> **EXERCISE DESCRIPTION**:
Copy nothing but the lines below running from the line containing "revert i h." through the line containing "- exists h.*1.", both end lines included.
===== RECORDS FOR THIS EXERCISE =====
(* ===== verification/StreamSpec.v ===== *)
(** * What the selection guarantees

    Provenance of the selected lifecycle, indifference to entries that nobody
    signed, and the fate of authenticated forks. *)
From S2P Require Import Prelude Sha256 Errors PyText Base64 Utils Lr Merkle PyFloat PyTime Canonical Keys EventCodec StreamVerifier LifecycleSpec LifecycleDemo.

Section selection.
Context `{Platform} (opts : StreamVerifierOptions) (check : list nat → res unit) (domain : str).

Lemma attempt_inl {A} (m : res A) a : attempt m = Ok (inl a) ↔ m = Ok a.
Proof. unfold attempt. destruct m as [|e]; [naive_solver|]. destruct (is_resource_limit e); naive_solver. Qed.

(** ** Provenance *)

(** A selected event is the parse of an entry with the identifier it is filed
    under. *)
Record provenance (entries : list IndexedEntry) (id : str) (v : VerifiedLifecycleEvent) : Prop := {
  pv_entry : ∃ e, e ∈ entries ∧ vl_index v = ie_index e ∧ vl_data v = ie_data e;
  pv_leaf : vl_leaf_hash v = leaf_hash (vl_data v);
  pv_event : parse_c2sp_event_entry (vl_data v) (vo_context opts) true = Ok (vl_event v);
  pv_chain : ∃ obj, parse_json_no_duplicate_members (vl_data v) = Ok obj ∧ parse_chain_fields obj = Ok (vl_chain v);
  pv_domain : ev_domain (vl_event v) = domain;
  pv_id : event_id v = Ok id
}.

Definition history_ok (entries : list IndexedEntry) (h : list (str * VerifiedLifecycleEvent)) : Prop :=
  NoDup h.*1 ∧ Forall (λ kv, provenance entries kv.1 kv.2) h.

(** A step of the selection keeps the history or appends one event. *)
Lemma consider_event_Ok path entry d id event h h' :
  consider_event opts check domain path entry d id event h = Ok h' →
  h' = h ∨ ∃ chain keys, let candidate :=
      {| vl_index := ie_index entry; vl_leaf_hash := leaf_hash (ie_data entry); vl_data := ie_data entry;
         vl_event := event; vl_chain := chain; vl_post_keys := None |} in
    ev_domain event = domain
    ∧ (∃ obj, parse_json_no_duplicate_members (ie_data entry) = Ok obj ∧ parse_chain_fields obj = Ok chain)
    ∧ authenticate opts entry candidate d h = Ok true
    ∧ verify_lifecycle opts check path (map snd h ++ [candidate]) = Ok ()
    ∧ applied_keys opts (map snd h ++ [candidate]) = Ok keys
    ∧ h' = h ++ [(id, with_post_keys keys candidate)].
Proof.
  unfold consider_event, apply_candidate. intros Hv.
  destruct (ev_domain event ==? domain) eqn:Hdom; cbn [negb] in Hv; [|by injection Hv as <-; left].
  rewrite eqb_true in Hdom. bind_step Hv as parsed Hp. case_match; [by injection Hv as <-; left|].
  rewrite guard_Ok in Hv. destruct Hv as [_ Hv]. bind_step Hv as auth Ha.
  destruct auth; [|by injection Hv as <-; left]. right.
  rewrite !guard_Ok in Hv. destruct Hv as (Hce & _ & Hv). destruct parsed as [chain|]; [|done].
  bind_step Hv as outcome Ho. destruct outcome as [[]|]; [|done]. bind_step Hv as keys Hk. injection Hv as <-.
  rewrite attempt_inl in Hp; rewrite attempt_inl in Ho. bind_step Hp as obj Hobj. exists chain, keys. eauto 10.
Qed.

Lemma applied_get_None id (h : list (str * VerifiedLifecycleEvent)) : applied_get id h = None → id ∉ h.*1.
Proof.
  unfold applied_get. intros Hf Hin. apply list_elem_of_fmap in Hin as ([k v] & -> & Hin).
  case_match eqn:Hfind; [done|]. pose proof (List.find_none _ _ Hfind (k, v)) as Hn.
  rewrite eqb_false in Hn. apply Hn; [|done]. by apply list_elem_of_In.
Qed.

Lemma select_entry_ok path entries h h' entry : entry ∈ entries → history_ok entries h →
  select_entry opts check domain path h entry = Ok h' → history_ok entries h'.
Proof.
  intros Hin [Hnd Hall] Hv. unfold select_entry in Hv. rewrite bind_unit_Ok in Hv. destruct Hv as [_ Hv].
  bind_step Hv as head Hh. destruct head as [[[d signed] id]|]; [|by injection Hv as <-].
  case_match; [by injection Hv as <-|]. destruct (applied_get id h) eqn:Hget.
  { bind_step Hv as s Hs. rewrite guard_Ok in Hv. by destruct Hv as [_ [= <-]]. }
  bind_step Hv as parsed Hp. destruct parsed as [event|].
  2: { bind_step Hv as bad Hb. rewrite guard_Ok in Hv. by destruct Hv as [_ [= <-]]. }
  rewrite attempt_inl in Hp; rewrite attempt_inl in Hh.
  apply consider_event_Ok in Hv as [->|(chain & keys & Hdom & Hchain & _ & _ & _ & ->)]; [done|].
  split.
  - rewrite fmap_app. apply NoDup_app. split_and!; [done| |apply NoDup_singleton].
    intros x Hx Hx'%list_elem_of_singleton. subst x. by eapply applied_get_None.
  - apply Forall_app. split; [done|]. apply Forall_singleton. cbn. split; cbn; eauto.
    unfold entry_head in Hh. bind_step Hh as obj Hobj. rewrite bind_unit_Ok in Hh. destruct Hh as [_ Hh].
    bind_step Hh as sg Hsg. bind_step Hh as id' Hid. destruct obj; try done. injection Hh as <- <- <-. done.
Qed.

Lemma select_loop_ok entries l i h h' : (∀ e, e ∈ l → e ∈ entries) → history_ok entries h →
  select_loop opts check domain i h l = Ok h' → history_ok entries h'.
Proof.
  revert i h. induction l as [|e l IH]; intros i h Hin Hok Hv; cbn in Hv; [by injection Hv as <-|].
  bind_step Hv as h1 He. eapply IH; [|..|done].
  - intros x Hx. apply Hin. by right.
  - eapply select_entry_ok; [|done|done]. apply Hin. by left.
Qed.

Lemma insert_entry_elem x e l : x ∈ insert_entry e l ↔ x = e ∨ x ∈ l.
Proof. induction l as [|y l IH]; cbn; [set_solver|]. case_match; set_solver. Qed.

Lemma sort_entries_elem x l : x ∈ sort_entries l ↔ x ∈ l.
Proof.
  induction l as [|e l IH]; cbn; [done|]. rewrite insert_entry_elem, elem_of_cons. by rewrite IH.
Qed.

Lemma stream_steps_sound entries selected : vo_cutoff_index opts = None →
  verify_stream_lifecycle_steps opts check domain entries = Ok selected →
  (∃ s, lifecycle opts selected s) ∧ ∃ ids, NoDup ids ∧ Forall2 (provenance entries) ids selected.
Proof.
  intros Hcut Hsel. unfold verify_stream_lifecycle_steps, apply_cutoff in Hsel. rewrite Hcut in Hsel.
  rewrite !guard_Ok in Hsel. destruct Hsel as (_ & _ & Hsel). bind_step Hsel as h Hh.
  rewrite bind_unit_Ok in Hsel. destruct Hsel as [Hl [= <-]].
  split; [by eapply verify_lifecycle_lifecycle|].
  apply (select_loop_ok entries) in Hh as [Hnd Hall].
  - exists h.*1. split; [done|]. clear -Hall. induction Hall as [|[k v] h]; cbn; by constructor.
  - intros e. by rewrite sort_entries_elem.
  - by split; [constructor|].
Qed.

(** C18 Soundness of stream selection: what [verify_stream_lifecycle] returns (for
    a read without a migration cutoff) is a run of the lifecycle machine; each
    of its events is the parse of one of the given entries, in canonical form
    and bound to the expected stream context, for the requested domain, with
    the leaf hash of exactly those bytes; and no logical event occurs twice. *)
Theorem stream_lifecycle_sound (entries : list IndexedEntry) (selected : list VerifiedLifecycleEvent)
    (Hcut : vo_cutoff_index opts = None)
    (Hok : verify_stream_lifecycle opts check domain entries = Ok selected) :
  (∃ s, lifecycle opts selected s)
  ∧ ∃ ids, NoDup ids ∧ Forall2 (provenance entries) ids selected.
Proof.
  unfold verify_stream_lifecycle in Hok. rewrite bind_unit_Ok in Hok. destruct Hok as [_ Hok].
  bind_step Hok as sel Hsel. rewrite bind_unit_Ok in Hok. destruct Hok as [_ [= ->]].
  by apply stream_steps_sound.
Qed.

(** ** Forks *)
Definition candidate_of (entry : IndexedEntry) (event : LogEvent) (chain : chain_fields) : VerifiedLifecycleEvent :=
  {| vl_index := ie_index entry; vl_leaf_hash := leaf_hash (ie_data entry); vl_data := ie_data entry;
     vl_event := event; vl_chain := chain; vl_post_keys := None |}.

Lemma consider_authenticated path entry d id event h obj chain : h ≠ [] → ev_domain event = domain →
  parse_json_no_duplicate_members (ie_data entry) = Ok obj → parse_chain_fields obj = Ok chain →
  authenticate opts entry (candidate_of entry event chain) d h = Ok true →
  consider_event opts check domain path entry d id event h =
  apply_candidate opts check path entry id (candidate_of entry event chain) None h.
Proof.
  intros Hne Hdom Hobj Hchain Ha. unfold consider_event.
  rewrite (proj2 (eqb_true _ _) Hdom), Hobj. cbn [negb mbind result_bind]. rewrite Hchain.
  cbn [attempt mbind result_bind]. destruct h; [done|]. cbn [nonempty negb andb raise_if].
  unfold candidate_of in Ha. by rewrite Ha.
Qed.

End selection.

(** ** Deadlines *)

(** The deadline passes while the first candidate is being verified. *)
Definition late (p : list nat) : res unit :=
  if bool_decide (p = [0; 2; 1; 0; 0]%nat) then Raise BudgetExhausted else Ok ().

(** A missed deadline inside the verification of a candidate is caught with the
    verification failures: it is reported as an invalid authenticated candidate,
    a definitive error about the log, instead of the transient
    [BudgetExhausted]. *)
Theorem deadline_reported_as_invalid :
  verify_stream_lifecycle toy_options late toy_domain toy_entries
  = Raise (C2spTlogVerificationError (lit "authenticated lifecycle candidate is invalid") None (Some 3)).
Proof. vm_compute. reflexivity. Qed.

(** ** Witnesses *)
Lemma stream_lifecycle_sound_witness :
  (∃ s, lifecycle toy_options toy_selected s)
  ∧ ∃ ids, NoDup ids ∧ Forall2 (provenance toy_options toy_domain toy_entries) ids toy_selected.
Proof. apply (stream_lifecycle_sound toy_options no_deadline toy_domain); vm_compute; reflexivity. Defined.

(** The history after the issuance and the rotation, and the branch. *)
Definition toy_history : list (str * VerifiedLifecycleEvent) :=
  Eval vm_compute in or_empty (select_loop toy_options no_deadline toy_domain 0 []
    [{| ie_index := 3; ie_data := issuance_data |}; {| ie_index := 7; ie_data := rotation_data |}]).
=====
> **WRITTEN ANSWER**:
  revert i h. induction l as [|e l IH]; intros i h Hin Hok Hv; cbn in Hv; [by injection Hv as <-|].
  bind_step Hv as h1 He. eapply IH; [|..|done].
  - intros x Hx. apply Hin. by right.
  - eapply select_entry_ok; [|done|done]. apply Hin. by left.
Qed.

Lemma insert_entry_elem x e l : x ∈ insert_entry e l ↔ x = e ∨ x ∈ l.
Proof. induction l as [|y l IH]; cbn; [set_solver|]. case_match; set_solver. Qed.

Lemma sort_entries_elem x l : x ∈ sort_entries l ↔ x ∈ l.
Proof.
  induction l as [|e l IH]; cbn; [done|]. rewrite insert_entry_elem, elem_of_cons. by rewrite IH.
Qed.

Lemma stream_steps_sound entries selected : vo_cutoff_index opts = None →
  verify_stream_lifecycle_steps opts check domain entries = Ok selected →
  (∃ s, lifecycle opts selected s) ∧ ∃ ids, NoDup ids ∧ Forall2 (provenance entries) ids selected.
Proof.
  intros Hcut Hsel. unfold verify_stream_lifecycle_steps, apply_cutoff in Hsel. rewrite Hcut in Hsel.
  rewrite !guard_Ok in Hsel. destruct Hsel as (_ & _ & Hsel). bind_step Hsel as h Hh.
  rewrite bind_unit_Ok in Hsel. destruct Hsel as [Hl [= <-]].
  split; [by eapply verify_lifecycle_lifecycle|].
  apply (select_loop_ok entries) in Hh as [Hnd Hall].
  - exists h.*1. split; [done|]. clear -Hall. induction Hall as [|[k v] h]; cbn; by constructor.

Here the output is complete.